Given the records below, would you repeat exactly the lines that begin at the one containing "- [Home] (page.js" and end at the one containing "the saved theme, and", inclusive?
[Information Boundary: Start]
Lemma existsb_rev {A} (p : A -> bool) (l : list A) :
  existsb p (List.rev l) = existsb p l.
Proof.
  induction l as [ | x l IH]; [ reflexivity | ].
  cbn [List.rev existsb]. rewrite existsb_app, IH. cbn. rewrite orb_false_r.
  apply orb_comm.
Qed.

Section Activities.

Variable isoformat : Z -> string.

(** The time an ending status reads, at the clock of [w]. *)
Definition ended_at (status : string) (w : World) : option string :=
  if ends status then Some (isoformat (clock w (reads w))) else None.

Lemma update_status_latest (agent action status : string)
    (output_data error : option string) (w : World)
    (before after : list Activity) (a : Activity) :
  process_activities w = before ++ a :: after ->
  is_activity agent action a = true ->
  existsb (is_activity agent action) after = false ->
  exists w',
    _update_activity_status isoformat agent action status output_data error w
    = (Ok tt, w')
    /\ process_activities w'
       = before ++ updated (ended_at status w) status output_data error a :: after
    /\ agent_state_manager w' = agent_state_manager w.
Proof.
  intros Hp Ha Hn.
  unfold _update_activity_status, mbind_M at 1. unfold gets at 1. rewrite Hp.
  rewrite existsb_app. cbn [existsb]. rewrite Ha, orb_true_r.
  rewrite rev_app_distr. cbn [List.rev]. rewrite <- app_assoc. cbn [app].
  unfold end_time, ended_at.
  destruct (ends status); unfold mbind_M, utcnow, ret;
    rewrite update_first_latest by (rewrite ?existsb_rev; assumption);
    unfold modify, notify_callbacks, modify; eexists; (split; [ reflexivity | ]);
    rewrite notify_activities, notify_manager;
    cbn [process_activities set_activities agent_state_manager clock reads];
    rewrite rev_app_distr; cbn [List.rev]; rewrite !rev_involutive, <- app_assoc;
    auto.
Qed.

(** X22: [_update_activity_status] never adds or removes an activity and
    leaves the state manager alone. It changes one activity at most, the
    latest one of the agent and action: later activities and all others
    stay as they are, and the changed one keeps its agent, action, start
    time and input. Without such an activity nothing at all happens: the
    clock is not even read. *)
Theorem update_activity_status_changes_latest (agent action status : string)
    (output_data error : option string) (w : World) :
  exists w',
    _update_activity_status isoformat agent action status output_data error w
    = (Ok tt, w')
    /\ agent_state_manager w' = agent_state_manager w
    /\ length (process_activities w') = length (process_activities w)
    /\ map (fun a => (act_agent a, act_action a, startTime a, act_input a))
         (process_activities w')
       = map (fun a => (act_agent a, act_action a, startTime a, act_input a))
           (process_activities w)
    /\ if existsb (is_activity agent action) (process_activities w) then
         exists before a after,
           process_activities w = before ++ a :: after
           /\ is_activity agent action a = true
           /\ existsb (is_activity agent action) after = false
           /\ process_activities w'
              = before
                ++ updated (ended_at status w) status output_data error a
                :: after
       else w' = w.
Proof.
  destruct (existsb (is_activity agent action) (process_activities w)) eqn:E.
  - destruct (latest_match _ _ E) as (before & a & after & Hp & Ha & Hn).
    destruct (update_status_latest agent action status output_data error w
                before after a Hp Ha Hn) as (w' & Hr & Hp' & Hm).
    exists w'. split; [ exact Hr | ]. split; [ exact Hm | ].
    rewrite Hp', Hp. split; [ now rewrite !length_app | ].
    split; [ now rewrite !map_app | ].
    exists before, a, after. auto.
  - exists w. unfold _update_activity_status, mbind_M, gets. rewrite E.
    auto.
Qed.


End Activities.

Section Streaming.

Variable isoformat : Z -> string.
Variable ExecutionResult : Type.
Variable analyze_request : M Analysis.
Variable _handle_planning : Analysis -> M bool.
Variable _execute_plan : Analysis -> M ExecutionResult.
Variable _determine_preview_update : ExecutionResult -> M bool.
Variable _generate_final_response :
  Analysis -> ExecutionResult -> bool -> M string.




End Streaming.

Section Preview.

Variable isoformat : Z -> string.
Variable microseconds : string -> Z.

Lemma determine_preview_update_fresh (engine : PreviewUpdateDecision)
    (execution_result : ExecutionDict) (w : World) :
  last_update_time engine = None ->
  0 < min_update_interval engine ->
  state_in (current_state (agent_state_manager w))
    (force_update_triggers engine) = false ->
  _determine_preview_update isoformat microseconds engine execution_result w
  = (Ok (false, engine), w).
Proof.
  intros Hn Hi Hs.
  unfold _determine_preview_update, mbind_M at 1. unfold gets at 1.
  rewrite Hn. unfold mbind_M at 1. unfold ret at 1.
  unfold should_update_preview. rewrite Hs.
  assert (E : (0 >=? min_update_interval engine) = false)
    by (rewrite Z.geb_leb; apply Z.leb_gt; exact Hi).
  rewrite E, !andb_false_r.
  now destruct (content_generated execution_result).
Qed.

(** X25: a preview engine that has never recorded an update does not
    start: as long as the state manager is in none of the engine's
    forcing states ([IDLE] and [WAITING_FEEDBACK] for the engine as it is
    made), [_determine_preview_update] answers [False] whatever was
    generated or changed, and leaves the engine, the state manager and
    the clock as they were; so the next call finds the same engine. *)
Theorem preview_update_never_starts (engine : PreviewUpdateDecision)
    (execution_result : ExecutionDict) (w : World) :
  last_update_time engine = None ->
  0 < min_update_interval engine ->
  state_in (current_state (agent_state_manager w))
    (force_update_triggers engine) = false ->
  _determine_preview_update isoformat microseconds engine execution_result w
  = (Ok (false, engine), w).
Proof. apply determine_preview_update_fresh. Qed.

(** A world whose state manager is writing. *)
Definition writing_world : World :=
  {| document_id := 7;
     context := None;
     start_time := None;
     operation_count := 1;
     process_activities := [];
     activity_callbacks := [];
     agent_state_manager :=
       snd (transition_to AgentStates.init "2024-01-01T00:00:00" WRITING
              "writer" (Some "Generating content"));
     clock := Z.of_nat;
     reads := 0;
     error_log := [] |}.

End Preview.

Lemma preview_update_never_starts_witness :
  _determine_preview_update (fun _ => "2024-01-01T00:00:01") (fun _ => 0)
    preview_init
    {| content_generated := true; content_reviewed := false;
       changes_made := 500; review_score := None |}
    writing_world
  = (Ok (false, preview_init), writing_world).
Proof.
  apply (preview_update_never_starts (fun _ => "2024-01-01T00:00:01")
           (fun _ => 0) preview_init).
  - reflexivity.
  - reflexivity.
  - reflexivity.
Defined.

End DocumentOrchestratorsSteps.

(** ** The plan read from a text, and the Vertex AI prompt *)

Module DocumentPlannersText.
Import Py PyStr PyStrProps PyStrFacts DocumentPlanners.

(** A stripped line that names the title, and one that names a section. *)
Definition is_title_line (line : string) : bool :=
  startswith "Title:" line || startswith "# " line.

Definition is_section_line (line : string) : bool :=
  startswith "- " line || startswith "* " line.

(** The section made from a section line. *)
Definition section_of (line : string) : PlanSection :=
  {| title := strip (replace "* " "" (replace "- " "" line));
     description := "";
     estimated_words := 200;
     priority := "medium" |}.

(** The title taken from a title line. *)
Definition title_of (line : string) : string :=
  strip (replace "# " "" (replace "Title:" "" line)).

Lemma title_line_is_no_section_line (line : string) :
  is_title_line line = true -> is_section_line line = false.
Proof.
  unfold is_title_line, is_section_line.
  destruct line as [ | c line]; [ discriminate | ]. cbn [startswith].
  destruct (Ascii.eqb "-" c) eqn:E1;
    [ apply Ascii.eqb_eq in E1; subst c; discriminate | ].
  destruct (Ascii.eqb "*" c) eqn:E2;
    [ apply Ascii.eqb_eq in E2; subst c; discriminate | ].
  reflexivity.
Qed.
(** C1 (as amended). The list of nodes that a search returns, read from
    its end, is travelled from one of the start nodes along edges
    registered at the nodes; the lengths of these edges, added up in double
    precision from the start node, are the distance stored at the end node,
    and this sum is not greater than the maximum: it is less or equal if
    every edge has a finite length and the maximum is no NaN.  More
    generally no node was given a distance that is greater than the
    maximum: an edge that would lead beyond it is not relaxed.  It is the
    rounded sum that the search compares; the sum of the lengths in exact
    arithmetic can be beyond the maximum. *)
Theorem C1_path_within_max (apt apt' : Apt) (_startN _endN : N)
    (bStartIsRwy : bool) (_maxLen : double) (path : list N) :
  vsize (vecTaxiNodes apt) < ULONG_MAX →
  ShortestPath apt _startN bStartIsRwy _endN _maxLen = Ok (apt', path) →
  path ≠ [] →
  (∃ s en,
     s ∈ start_nodes apt _startN bStartIsRwy
     ∧ vecTaxiNodes apt' !! N.to_nat _endN = Some en
     ∧ walk apt s (reverse path) _endN (pathLen en)
     ∧ dgt (pathLen en) _maxLen = false
     ∧ (Forall (λ e, is_finite (dist_m e)) (vecTaxiEdges apt) →
        isnan _maxLen = false → dle (pathLen en) _maxLen = true))
  ∧ ∀ n nn, vecTaxiNodes apt' !! N.to_nat n = Some nn →
            prevIdx nn < ULONG_MAX - 1 →
            dgt (pathLen nn) _maxLen = false.
Proof.
  intros Hsize Hrun Hpath.
  destruct (ShortestPath_result _ _ _ _ _ _ _ Hsize Hrun)
    as [(_ & _ & _ & ->)|(k & st & en & -> & Hinv & Hen & Hcase)]; [done|].
  destruct Hcase as [[_ ->]|[Hprev Hchain]]; [done|].
  split.
  - destruct (chain_walk _ _ _ _ _ _ _ Hinv Hchain) as (s & en' & Hs & Hen' & Hwalk).
    assert (en' = en) as -> by congruence.
    exists s, en.
    destruct (chain_head _ _ _ _ _ Hchain) as (en' & Hen'' & _ & Hne).
    assert (en' = en) as -> by congruence.
    destruct (Hne Hpath) as (l' & _ & Hmax).
    split; [done|]. split; [done|]. split; [done|]. split; [done|].
    intros Hfin Hnan. apply dgt_false_dle; [|done|done].
    by eapply walk_not_nan.
  - simpl. intros n nn Hn Hlt.
    assert (Hp : prevIdx nn ≠ ULONG_MAX) by (unfold ULONG_MAX in *; lia).
    destruct (inv_chain _ _ _ _ _ Hinv _ _ Hn Hp) as (l & Hl & _).
    destruct (chain_head _ _ _ _ _ Hl) as (nn' & Hnn' & Hnil & Hne).
    assert (nn' = nn) as -> by congruence.
    assert (l ≠ []) as Hl0.
    { intros Heq. apply Hnil in Heq. unfold ULONG_MAX in *. lia. }
    by destruct (Hne Hl0) as (l' & _ & Hmax).
Qed.

Lemma C1_path_within_max_witness :
  ∃ apt' s en,
    ShortestPath apt_line 0 false 2 (dbl 100) = Ok (apt', [2; 1])
    ∧ s ∈ start_nodes apt_line 0 false
    ∧ vecTaxiNodes apt' !! 2%nat = Some en
    ∧ walk apt_line s [1; 2] 2 (pathLen en)
    ∧ dgt (pathLen en) (dbl 100) = false.
Proof.
  assert (∃ apt', ShortestPath apt_line 0 false 2 (dbl 100) = Ok (apt', [2; 1]))
    as [apt' Hrun].
  { vm_compute. eexists. reflexivity. }
  destruct (C1_path_within_max apt_line apt' 0 2 false (dbl 100) [2; 1]
              eq_refl Hrun ltac:(done))
    as [(s & en & Hs & Hen & Hwalk & Hmax & _) _].
  exists apt', s, en.
  exact (conj Hrun (conj Hs (conj Hen (conj Hwalk Hmax)))).
Defined.
(* ===== verification/Prelude.v ===== *)
(** * A verification development of the nihal-mishra-portfolio page

    The repository is a Next.js single page: [src/app/layout.js] (the root
    layout and its metadata) and [src/app/page.js] (the page).  The page is a
    tree of React function components:

    - [Home] (page.js 786-843) owns three [useState] cells, [isDark],
      [isScrolled] and [mobileMenuOpen], and four [useEffect]s: follow the
      OS colour scheme, apply the [dark] class and persist the theme, load
      the saved theme, and register the window [scroll] listener;
    - [Navbar] (11-107) renders from [Home]'s props and calls its setters
      (theme toggle, menu toggle, menu links that close the menu);
    - [Projects] (327-470) owns [expandedProject] and toggles it;
    - [Contact] (559-722) owns [formData] and [submitted]; its submit handler
      sets [submitted], schedules [setTimeout(() => setSubmitted(false), 3000)]
      and clears the draft;
    - [Hero], [About], [Skills], [Footer] are static content.

    Layout of the development (one file per part, in dependency order):
    - [Prelude]  this header, the [portfolio] scope and hint databases, the
                 result type of code that may throw ([js_result], [let!]),
                 the [ObjectIs] class (JavaScript's [Object.is], which React
                 uses to compare states and dependencies), [apply_all], the
                 tactics and the reflexive-transitive closure [star] of a
                 labelled step relation with its invariant lemma; the
                 [Lens] class with its round-trip laws, which the theme
                 cell behind [Navbar]'s props and each controlled input of
                 the contact form instantiate;
    - [Browser]  the browser the page runs in: [localStorage] as a
                 [gmap string string] that may be disabled (then every access
                 throws [SecurityError]), [document.documentElement.classList]
                 as a [gset string], the matching media queries,
                 [window.scrollY], window listeners (added once per
                 type/handler pair, as the DOM does) and the timer queue of
                 [setTimeout] with a clock;
    - [Hooks]    the React runtime for one component instance (a fiber):
                 [useState] updates queued and applied in order, a bailout
                 when the new state is [Object.is] the old one, [useEffect]
                 with dependency arrays compared element-wise, all cleanups
                 before all creates, in declaration order, the re-render
                 loop ([settle]) bounded by [render_limit], and an uncaught
                 error in an effect giving [Crashed];
    - [Home]     Module [Home]: the state record of [Home]'s three cells,
                 its four effects (the list [effects] in source order), its
                 mount ([mount_home]), update delivery ([dispatch]) and the
                 scroll handler ([on_scroll]); the spec's theme contract
                 ([spec_initial_theme]) and the theorems on where the code
                 departs from it;
    - [Navbar]   Module [Navbar]: the links, the rendered bar ([render]) and
                 its three handlers, proved against a props interface (the
                 classes [NavbarProps] and [NavbarPropsLaws]) that [Home]'s
                 state implements; the toggle laws and the reload scenario;
    - [Projects] Module [Projects]: the project records, [expandedProject],
                 the toggle and the card view; the selection laws;
    - [Contact]  Module [Contact]: [formData] and [submitted], the change
                 and submit handlers, the 3000 ms timer, the browser's
                 constraint validation of the form, and a step relation of
                 sessions (typing, submitting, time passing, timers firing)
                 with its invariant and timing theorems;
    - [ContactSpec] Module [ContactSpec]: the spec's two-phase machine of
                 the form (section 4.4), the abstraction of a session, and
                 the refinement theorem; the populated draft the browser
                 refuses to submit;
    - [ContactView] Module [ContactView]: what the contact card renders
                 (the success message or the form with its three
                 controlled inputs), each field as a lens on the state;
    - [Content]  Module [Content]: the static data (social links, About,
                 education, skills, the Hero's name and buttons, the footer's
                 anchors and its copyright line as bytes) and the two
                 computations made on it: [String.prototype.replace] (as
                 ECMAScript defines it) behind the text under a social link,
                 and the skill bar widths;
    - [Page]     Module [Page]: the whole tree over one browser: loading a
                 document, every event routed to the component that handles
                 it, reloads, and the invariant of all reachable pages.
    - [Motion]   Module [Motion]: the entrance animations; framer-motion's
                 viewport observer ([whileInView] with [viewport.once]),
                 delays, durations and staggered children, and every
                 animated element of the Hero, About, Projects, Skills and
                 Contact sections;
    - [Layout]   Module [Layout]: [src/app/layout.js], the [metadata]
                 export and the [html]/[body] tree of [RootLayout].

    Theorem groups.  Home: the result of a mount, the loss of a saved dark
    theme and the exact condition under which the mount meets the spec,
    the crash without storage, and the agreement of state, class list and
    stored theme after a mount and after any update.  Navbar: the toggle
    flips the theme and its icon, a second click restores both the state
    and the browser, a menu link closes the menu, and a
    toggled dark theme is lost on reload.  Projects and Contact: the
    functional behaviour of each handler, their invariants over reachable
    states, the refinement of the spec's form machine, and that after a
    submit the success message stays for the full 3000 ms.  Page: a page
    loaded with storage enabled never crashes nor loops, its theme display,
    listeners and timers stay consistent, and from every reachable page
    some run brings the contact form back.  Runtime: the re-render loop of
    [Home]'s mount terminates within one render (and the bound is tight).
    The success message can always be hidden: from every session some run
    (the timer firing) shows the form again; the model lets the browser
    delay the timer, so not every run does.  Motion: a revealed element
    never hides again, and each skill bar is full within 1300 ms of
    entering the viewport.  Content: the text under a social link drops
    its [mailto:] or [https://].  Contact view: the inputs are controlled
    (what is typed is what is shown; retyping changes nothing; the last
    edit wins).

    Bounds and fuel.  The re-render loop [settle] takes [render_limit] = 50
    renders, React's limit on nested updates before it reports a loop.  A
    mount of [Home] is the first commit and at most one more render (its
    effects enqueue updates only on mount), and any later event takes at
    most one render, so one unit of fuel is used of the 50; the theorems
    state the exact outcome [Settled], so they also show the loop never
    runs out of fuel.  Numbers are [nat] or [Z] as unbounded JavaScript
    numbers: the values involved (timestamps, percentages) stay far below
    2^53.  [window.scrollY] is an integer number of pixels here; browsers
    may report a fractional offset, and the only use of it, the test
    [scrollY > 50], has the same outcome on an offset and on its ceiling,
    so the integer model loses nothing for [isScrolled].

    Not modelled.  Markup and styling beyond what a theorem observes (the
    section headings and columns of Projects, Skills and Contact repeat
    the About ones that [Motion] models; the availability badge and the
    icons are static; the skills' [icon] strings are byte runs, not emoji,
    and are never rendered);
    images and the generated font class; framer-motion's easing curves,
    spring physics, hover and tap gestures and the repeating bounce of the
    Hero's scroll indicator (its own [animate] beside the container's
    variants, whose resolution is library internals); React's StrictMode double mount and
    concurrent rendering (the development takes one commit per render); the
    network (the form sends nothing).
*)

From stdpp Require Export base list gmap strings.
From Stdlib Require Export ZArith Lia Ascii.
Export ListNotations.

Declare Scope portfolio_scope.
Delimit Scope portfolio_scope with pf.
Open Scope string_scope.
Open Scope list_scope.

Abbreviation list_ascii_of_string := Stdlib.Strings.String.list_ascii_of_string.
Abbreviation string_of_list_ascii := Stdlib.Strings.String.string_of_list_ascii.

Create HintDb portfolio.
Create Rewrite HintDb portfolio.

(** ** Results of JavaScript code that may throw *)

(** The exceptions the modelled code can raise.  Only the Web Storage API
    throws in this page: [SecurityError] when the user agent denies access
    to [localStorage] (storage disabled, blocked third-party context). *)
Inductive js_error :=
  | SecurityError.

#[export] Instance js_error_eq_dec : EqDecision js_error.
Proof. solve_decision. Defined.

(** A computation that returns a value or throws. *)
Definition js_result (A : Type) : Type := (js_error + A)%type.

Definition ok {A} (a : A) : js_result A := inr a.
Definition throw {A} (e : js_error) : js_result A := inl e.

Definition res_bind {A B} (m : js_result A) (k : A -> js_result B) : js_result B :=
  match m with
  | inl e => inl e
  | inr a => k a
  end.

Notation "'let!' x ':=' m 'in' k" := (res_bind m (fun x => k))
  (at level 10, x name, m at level 100, k at level 200) : portfolio_scope.
Notation "'let!' ' p ':=' m 'in' k" :=
  (res_bind m (fun x => match x with p => k end))
  (at level 10, p pattern, m at level 100, k at level 200) : portfolio_scope.
Open Scope portfolio_scope.

Lemma res_bind_ok {A B} (a : A) (k : A -> js_result B) :
  res_bind (ok a) k = k a.
Proof. reflexivity. Qed.

Lemma res_bind_throw {A B} (e : js_error) (k : A -> js_result B) :
  res_bind (throw e) k = throw e.
Proof. reflexivity. Qed.

#[export] Hint Rewrite @res_bind_ok @res_bind_throw : portfolio.

(** ** [Object.is] *)

(** React compares state values and dependency values with [Object.is]:
    a boolean test that decides equality on the values the page uses. *)
Class ObjectIs (A : Type) := object_is : A -> A -> bool.

Class ObjectIsSpec (A : Type) `{ObjectIs A} :=
  object_is_spec : forall x y : A, object_is x y = true <-> x = y.

#[export] Instance object_is_bool : ObjectIs bool := Bool.eqb.

#[export] Instance object_is_bool_spec : ObjectIsSpec bool.
Proof. intros x y. apply Bool.eqb_true_iff. Qed.

#[export] Instance object_is_nat : ObjectIs nat := Nat.eqb.

#[export] Instance object_is_nat_spec : ObjectIsSpec nat.
Proof. intros x y. apply Nat.eqb_eq. Qed.

#[export] Instance object_is_string : ObjectIs string := String.eqb.

#[export] Instance object_is_string_spec : ObjectIsSpec string.
Proof. intros x y. apply String.eqb_eq. Qed.

(** [null] is a value of its own, [Object.is(null, null)] holds. *)
#[export] Instance object_is_option `{ObjectIs A} : ObjectIs (option A) :=
  fun x y => match x, y with
             | Some a, Some b => object_is a b
             | None, None => true
             | _, _ => false
             end.

#[export] Instance object_is_option_spec `{ObjectIsSpec A} : ObjectIsSpec (option A).
Proof.
  intros [a|] [b|]; cbn; split; try done.
  - by intros ->%object_is_spec.
  - intros [= ->]. apply object_is_spec. done.
Qed.

Lemma object_is_refl `{ObjectIsSpec A} (x : A) : object_is x x = true.
Proof. by apply object_is_spec. Qed.

Lemma object_is_neq `{ObjectIsSpec A} (x y : A) : x <> y -> object_is x y = false.
Proof. intros Hne. apply not_true_is_false. by rewrite object_is_spec. Qed.

(** ** Lists *)

(** Apply a queue of state updates in the order they were enqueued, as
    React does when it processes an update queue. *)
Definition apply_all {S} (q : list (S -> S)) (s : S) : S :=
  fold_left (fun acc u => u acc) q s.

Lemma apply_all_app {S} (q1 q2 : list (S -> S)) (s : S) :
  apply_all (q1 ++ q2) s = apply_all q2 (apply_all q1 s).
Proof. unfold apply_all. by rewrite fold_left_app. Qed.

Lemma apply_all_cons {S} (u : S -> S) (q : list (S -> S)) (s : S) :
  apply_all (u :: q) s = apply_all q (u s).
Proof. reflexivity. Qed.

Lemma apply_all_nil {S} (s : S) : apply_all (S := S) [] s = s.
Proof. reflexivity. Qed.

#[export] Hint Rewrite @apply_all_app @apply_all_cons @apply_all_nil : portfolio.

(** ** Tactics *)

(** Unfold a result computation: rewrite the binds away and split on the
    tests the code makes. *)
Ltac res_simpl :=
  repeat (autorewrite with portfolio in *; simpl in *).

(** Equalities of finite sets built from one element [x]: [set_solver]
    needs the case split on the element being [x]. *)
Ltac set_eq_by_cases x :=
  apply set_eq; let y := fresh "y" in intros y; destruct (decide (y = x)); set_solver.

(** ** Lenses

    A view [lens_get] of a part of a state with its update [lens_set]: a
    controlled input reads its value from the state and writes it back on
    change.  The laws are the round trips of a well-behaved lens. *)

Class Lens (S V : Type) := {
  lens_get : S -> V;
  lens_set : V -> S -> S
}.

Class LensLaws (S V : Type) `{!Lens S V} := {
  lens_get_set v s : lens_get (lens_set v s) = v;
  lens_set_get s : lens_set (lens_get s) s = s;
  lens_set_set v w s : lens_set w (lens_set v s) = lens_set w s
}.

(** ** Runs of a labelled step relation *)

Section Star.

Context {A L : Type} (R : A -> L -> A -> Prop).

(** Zero or more steps, whatever their labels. *)
Inductive star : A -> A -> Prop :=
  | star_refl a : star a a
  | star_step a l b c : R a l b -> star b c -> star a c.

Lemma star_one a l b : R a l b -> star a b.
Proof. eauto using star. Qed.

Lemma star_trans a b c : star a b -> star b c -> star a c.
Proof. induction 1; eauto using star. Qed.

(** A property kept by every step is kept by every run. *)
Lemma star_invariant (P : A -> Prop) :
  (forall a l b, P a -> R a l b -> P b) -> forall a b, star a b -> P a -> P b.
Proof. intros Hstep a b Hab. induction Hab; eauto. Qed.

End Star.

#[export] Hint Constructors star : portfolio.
[Information Boundary: End]
= Exercise answer =
    - [Home] (page.js 786-843) owns three [useState] cells, [isDark],
      [isScrolled] and [mobileMenuOpen], and four [useEffect]s: follow the
      OS colour scheme, apply the [dark] class and persist the theme, load
      the saved theme, and register the window [scroll] listener;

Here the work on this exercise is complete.